A year later -- at the 1992 UFO Conference in Leeds -- Birdsall had,
curiously, changed his tune.  "In my 25 years of investigation," began
his lengthy introduction, "I have never known so much good information
come from one individual."  Had he himself been 'turned'?

Introduced as Armen Victorian, Azadehdel stepped up to the lectern,
providing those present with their first glimpse of this most
untypical of ufologists.  Not for him the rites of chilly hilltop
sky-watches -- no significant epiphany, or gleaming descriptions of
personal sightings -- for, while those visionaries look for answers in
the heavens, Henry was glancing suspiciously sideways.  The message
was dark and delivered with the cool, didactic authority of an
ex-diplomat.  That very morning, The Guardian had described the day's
agenda.

"Calling Penguin, Falcon and the Owl; stand by to be reassigned to other
duties...You are about to be unmasked in front of 400 ufologists...The
audience will hear taped conversations of the gang of international
debunkers, a group code-named 'The Aviary' -- revealing the role they
have played in giving ufology, etc., a bad name..."They have helped
brand us a load of idiots," complained Tony Dodd, the conference
organiser.  The tapes were gathered by Armen Victorian, a
Nottingham-based former diplomat, whom the Aviary allegedly tried in
vain to recruit."

As Armen Victorian -- Henry -- alleged it, the Aviary comprised
select, eschatologically-minded Intelligence officers, retired US Army
colonels, wealthy philanthropists, government scientists, writers like
Tim Good, and others 'in the audience' (including a priest) -- all
united by a belief that the world had become terminally burdened by an
over-dependence upon technology.  Space aliens, amassed somewhere deep
in the New Mexico desert, were unhappy; their 40-year-old
'earthling-tissue for technology' pact was under threat; its secret
about to be uncovered by rogue investigators like Dodd, Birdsall,
and...

The Aviary's plan was twofold: by amplifying the public's
misconception of the paranormal, attention could be diverted from
ultra-secret weapons testing and other sensitive projects, like the
CIA's increasing proficiency in remote-viewing, the Space Defence
Initiative and its annual manifestations in the wheatfields of southern
England.  This would dis-credit the New Age movement by promoting
stories certain to attract public ridicule.

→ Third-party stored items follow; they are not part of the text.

Lemma unchanged_info old new :
  check_account_info_changed old new = false → to_revm old = strip new.
Proof.
  unfold check_account_info_changed. rewrite !orb_false_iff, !negb_false_iff. intros [[Hb Hc] Hn].
  bool_to_prop. unfold to_revm, strip. rewrite Hb, Hc. simpl. f_equal. lia.
Qed.

Lemma slot_key_not_account a k : not_account_key (slot_key a k).
Proof.
  unfold not_account_key, slot_key. split_and!.
  - intros Heq. rewrite <- (app_nil_r account_amount) in Heq. by apply app_inj_1 in Heq as [? _].
  - intros b Heq. by apply storage_key_inj in Heq as [? _].
  - intros i Heq. by apply storage_key_inj in Heq as [? _].
Qed.

Lemma only_account_info {E} a : only_area StateArea (account_info (E:=E) a).
Proof.
  apply only_area_bind; [apply only_get_decoded|]. intros [i|]; [apply only_get_decoded|done].
Qed.

Lemma only_account_set {E} a i : only_area StateArea (account_set (E:=E) a i).
Proof.
  apply only_area_bind; [apply only_get_decoded|]. intros o. apply only_area_bind; [|done].
  destruct o; [done|]. apply only_area_bind; [apply only_get_decoded|done].
Qed.

Lemma exec_commit_code {E} i m (r : outcome E unit) m' : exec (commit_code i) m r m' → m' = m.
Proof.
  unfold commit_code. destruct (rv_code i) as [code|]; [|by intros [_ ->]].
  destruct (bytecode_is_empty code); [by intros [_ ->]|].
  unfold StateMap.get, get_decoded. simpl. intros [[b|] He]; simpl in He.
  - destruct (try_decode_value b); simpl in He; by destruct He as [_ ->].
  - by destruct He as [_ ->].
Qed.

Lemma exec_slots {E} a l m (r : outcome E unit) m' :
  exec (prog_fold (λ _ kv, storage_set a kv.1 kv.2) tt l) m r m' → r = Ret tt ∧ m' = write_slots a l m.
Proof.
  revert m. induction l as [|kv l IH]; intros m He; simpl in *; [by destruct He as [-> ->]|].
  by apply IH in He.
Qed.

Lemma write_slots_outside a l m k : (∀ kv, kv ∈ l → slot_key a kv.1 ≠ k) → write_slots a l m !! k = m !! k.
Proof.
  revert m. induction l as [|kv l IH]; intros m Hk; [done|]. simpl. rewrite IH by set_solver.
  rewrite lookup_write, decide_False; [done|]. apply Hk. set_solver.
Qed.

Lemma accounts_slots m m' M :
  accounts_rep m M → (∀ k, ¬ not_account_key k → m' !! k = m !! k) → accounts_rep m' M.
Proof.
  intros [idxs Hr] Heq.
  assert (∀ k, (k = account_amount ∨ (∃ a : EvmAddress, k = StateMap.key_of account_idxs a) ∨
            (∃ i : Z, k = StateMap.key_of accounts i)) → m' !! k = m !! k) as Hk.
  { intros k Hk. apply Heq. intros (H1' & H2' & H3').
    destruct Hk as [->|[[a ->]|[i ->]]]; [done|exact (H2' _ eq_refl)|exact (H3' _ eq_refl)]. }
  exists idxs. constructor; try apply Hr.
  - rewrite Hk by auto. apply Hr.
  - intros a Ha. rewrite Hk by eauto. by apply Hr.
  - intros a i Hi. rewrite Hk by eauto. by apply Hr.
Qed.

Lemma accounts_write_slots m M a l : accounts_rep m M → accounts_rep (write_slots a l m) M.
Proof.
  intros Hr. eapply accounts_slots; [exact Hr|]. intros k Hk. apply write_slots_outside.
  intros kv _ <-. apply Hk, slot_key_not_account.
Qed.

Definition change_typed (c : EvmAddress * Account) : bool := typed c.1 && typed (info c.2).

Lemma exec_commit_account {E} a acc m M m' :
  accounts_rep m M → change_typed (a, acc) = true → Z.of_nat (size M) + 1 < 2 ^ 64 →
  exec (commit_account (E:=E) a acc) m (Ret tt) m' →
  if applied acc then
    ∃ inf, to_revm inf = strip (info acc) ∧ accounts_rep m' (<[a := inf]> M) ∧
      ∀ k, not_account_key k → m' !! k = write_slots a (sorted_slots (storage_changes acc)) m !! k
  else m' = m.
Proof.
  unfold change_typed. rewrite andb_true_iff. simpl. intros Hr [Ha Hi] Hsz He.
  unfold commit_account, applied in *. destruct (is_touched acc); cbn [negb andb] in *; [|by destruct He as [_ ->]].
  destruct (is_selfdestructed acc); cbn [negb] in *; [by destruct He as [_ ->]|].
  apply exec_bind_inv in He as (prev & m1 & Hp & He).
  apply exec_run_on in Hp; [|apply only_account_info].
  destruct (run_account_info (E:=E) _ _ _ Hr Ha) as [Hp' _]. rewrite Hp' in Hp. injection Hp as <- <-.
  apply exec_bind_inv in He as ([] & m1 & Hc & He). apply exec_commit_code in Hc as ->.
  apply exec_bind_inv in He as ([] & m1 & Hs & He). apply exec_slots in Hs as [_ ->].
  set (l := sorted_slots _) in *. pose proof (accounts_write_slots _ _ a l Hr) as Hr1.
  destruct (bool_decide (M !! a = None) || check_account_info_changed (default default_account (M !! a)) (info acc))
    eqn:Hcond.
  - apply exec_run_on in He; [|apply only_account_set].
    destruct (run_account_set (E:=E) _ _ a (from_revm (info acc)) Hr1 Ha (from_revm_typed _ Hi) Hsz)
      as (m2 & Hrun & Hr2 & Hout). rewrite Hrun in He. injection He as <-.
    exists (from_revm (info acc)). split_and!; [apply to_from_revm|done..].
  - destruct He as [_ ->]. apply orb_false_iff in Hcond as [Hn Hch]. apply bool_decide_eq_false in Hn.
    destruct (M !! a) as [inf|] eqn:HM; [|done]. simpl in Hch. exists inf.
    split_and!; [by apply unchanged_info| |done]. by rewrite insert_id.
Qed.

(** Of an account after the changes [l]. *)
Definition committed_info (l : list (EvmAddress * Account)) (M : gmap EvmAddress AccountInfo)
    (a : EvmAddress) : option ReVmAccountInfo :=
  match (list_to_map l : gmap EvmAddress Account) !! a with
  | Some acc => if applied acc then Some (strip (info acc)) else to_revm <$> M !! a
  | None => to_revm <$> M !! a
  end.
Definition write_changes (l : list (EvmAddress * Account)) (m : gmap bytes bytes) : gmap bytes bytes :=
  foldl (λ m c, if applied c.2 then write_slots c.1 (sorted_slots (storage_changes c.2)) m else m) m l.

Lemma write_slots_ext a l m1 m2 k :
  m1 !! k = m2 !! k → write_slots a l m1 !! k = write_slots a l m2 !! k.
Proof.
  revert m1 m2. induction l as [|kv l IH]; intros m1 m2 Hk; [done|]. apply IH. rewrite !lookup_write.
  by case_decide.
Qed.
Lemma write_changes_ext l m1 m2 k :
  m1 !! k = m2 !! k → write_changes l m1 !! k = write_changes l m2 !! k.
Proof.
  revert m1 m2. induction l as [|c l IH]; intros m1 m2 Hk; [done|]. apply IH.
  destruct (applied c.2); [by apply write_slots_ext|done].
Qed.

The most effective method, of course, was in manipulating the media.
During periods with a high incidence of UFOs, for example, they would
subdue potential panic with headlines like 'I WAS RAPED BY ALIENS' --
stories no one in their right mind would believe.  More astute
researchers risked corruption by equally insidious tactics; crop
circle and UFO hoaxing, spurious films and photos.  There was only one
way to defeat this, implied Henry...and only one man.

Azadehdel's approach, like the Aviary's, was multifaceted. He
explained to those listening that the techniques he used were those
'usually deployed' by the intelligence services.  Using a host of
assumed identities.  Henry plagued the Armed and Intelligence
Services, and assorted scientists with telephone calls, his tape
recorder running and well stocked, and flooded the US government with
requests for sensitive records under the Freedom of Information Act
(FOIA).

Sometimes professional information gathers were approached to make
requests on his behalf.  Henry showed one BBC producer a selection of
passports to impress his role as researcher, consultant, or 'eminent'
physicist, or as an agent of our own Secret Services.  This was social
engineering at its finest.

"Henry definitely had an Intelligence background," remembers Birdsall,
"because there were certain numbers and certain places and certain
people that he could get in touch with that...ordinary folks just
couldn't.  It was unbelievable."

Henry and Birdsall had arranged to meet one afternoon at a motorway
service cafe near Nottingham.  As Birdsall tells it, when Azadehdel
opened his briefcase, beneath the passports -- "Well, one was British,
and one looked like it might be Iranian...I didn't look too closely,
and I didn't ask, but he made sure I saw them" -- were "several
hundreds of documents, not just those released under the FOIA,"
Birdsall told me later.  "Not copies, but originals...from the USA and
all over the place.  It was just incredible."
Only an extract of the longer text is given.